Her long-time boyfriend James Johnson is a production worker for the multi-billion-dollar chicken giant Tyson Foods, which has remained open throughout the pandemic. As of last month, over 10,000 cases of COVID-19 have been reported at Tyson Food’s US-based facilities according to the Food & Environment Reporting Network.
The US justice system is designed to shield police from prosecution, as illustrated by the case of Hannah Fizer and hundreds more. While black workers and youth and other minorities are disproportionately the victims of police violence and murder, and racism is certainly widespread among the police, along with other forms of right-wing and backward thinking, police violence is not rooted in “white racism.” Indeed, more whites are killed by police than blacks or other minorities.
Rather, the police are an arm of the capitalist state, the “special bodies of armed men” tasked with protecting the property, wealth and power of the ruling class against the working class. The ongoing multi-racial protests against police killings demonstrate the deeply felt hostility in the working class to racial oppression and support for democratic rights.
The refusal to bring charges in the murder of Fizer coincides with the announcement of a $12 million settlement of a wrongful death lawsuit in the killing of 26-year-old Louisville, Kentucky nurse Breonna Taylor. The settlement, which Mayor Greg Fischer pointed out does not admit any fault on the part of the city, includes a number of toothless “police accountability reforms,” which Fischer, a Democrat, said illustrated “a renewed commitment to addressing structural and systemic racism in our city and our country.”
No announcement has been made as to whether the police who murdered Taylor in her own home will be charged.
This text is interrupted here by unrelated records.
(** * PDF_Content_Extractor: a shallow embedding of [pdf_content_extractor.py]

    The development follows the source file top-down:

    - Python [str] primitives used by the code ([strip], [lower], [split],
      [in], f-string rendering of integers);
    - the records the extractor builds ([PageRecord], [Question]);
    - the ambient world of an extraction run (availability flags, file
      system, document handles, saved image files, log) and a small
      state-and-exception monad over it;
    - [extract_with_pymupdf], [extract_with_pdfplumber],
      [parse_math_questions], [save_json_output], [process_pdf];
    - the constructor, with the [pathlib] paths it builds, and [main];
    - the properties of these functions.

    Python strings are modelled as [string]; a character is a code point
    below 256, on which [str.strip], [str.lower] and [in] are given with
    their exact Python meaning. *)

From Stdlib Require Import Strings.String Strings.Ascii ZArith Lia Bool.
From Stdlib Require Import DecimalString DecimalNat.
From stdpp Require Import base gmap strings list.

Open Scope string_scope.

(* ===================================================================== *)
(** ** Python string primitives *)
(* ===================================================================== *)

Module PyStr.

(** [str.isspace] on one code point below 256: TAB..CR, FS..US, SPACE,
    NEL (0x85) and NBSP (0xA0). These are the characters removed by
    [str.strip()] called without argument. *)
Definition is_space (c : ascii) : bool :=
  let k := nat_of_ascii c in
  (((9 <=? k) && (k <=? 13)) || ((28 <=? k) && (k <=? 32))
   || (k =? 133) || (k =? 160))%nat.

(** [str.lower] on one code point below 256: A..Z and the upper-case
    Latin-1 letters 0xC0..0xDE (without the multiplication sign 0xD7)
    move up by 32; everything else is unchanged. *)
Definition lower_char (c : ascii) : ascii :=
  let k := nat_of_ascii c in
  if (((65 <=? k) && (k <=? 90))
      || ((192 <=? k) && (k <=? 222) && negb (k =? 215)))%nat
  then ascii_of_nat (k + 32) else c.

Fixpoint lower (s : string) : string :=
  match s with
  | EmptyString => EmptyString
  | String c s' => String (lower_char c) (lower s')
  end.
Meanwhile, while the cops who killed Taylor and Fizer are breathing free air, at least seven protesters in Lancaster Pennsylvania remain behind bars after Magisterial District Judge Bruce Roth set their bail at $1 million, a gross violation of the Eighth Amendment to the US Constitution, which states that “excessive bail shall not be required, nor excessive fines imposed, nor cruel and unusual punishments inflicted.”
The demonstrators were arrested Monday morning while protesting against the police killing on Sunday of 27-year-old Ricardo Munoz. Munoz suffered from bipolar disorder and schizophrenia. He was shot by an unnamed cop after lunging towards him, while appearing to be holding a knife. The police left Munoz’s uncovered corpse lying on the sidewalk for several hours after killing him.
Lancaster Bureau of Police Chief Jarrad Berkihiser urged the judge to set a punitively high bail amount. He said that while “we did not request a specific bail amount... we did request high bail for each individual we arrested due to the serious nature of the riot...”
Jamal Shariff Newman, Barry Jones, Yoshua Dwayne Montague, Matthew Modderman, Talia Gessner, Kathryn Patterson and Taylor Enterline were each charged with several felony and misdemeanor counts and had their bail set at $1 million. Six others were also arrested, however their bail information has yet to be released as of this writing.
According to a GoFundMe for Enterline, set up by her friend Hailee Paige, Taylor Enterline was working as a medic the night of the protests and has been participating in protests against police violence since 2018.
Reffie Shuford, executive director of the ACLU of Pennsylvania, issued a statement on Tuesday calling the bail amount “an egregious and unacceptable abuse of the bail system.” The statement continued, “Cash bail should never be used to deter demonstrators and chill speech.”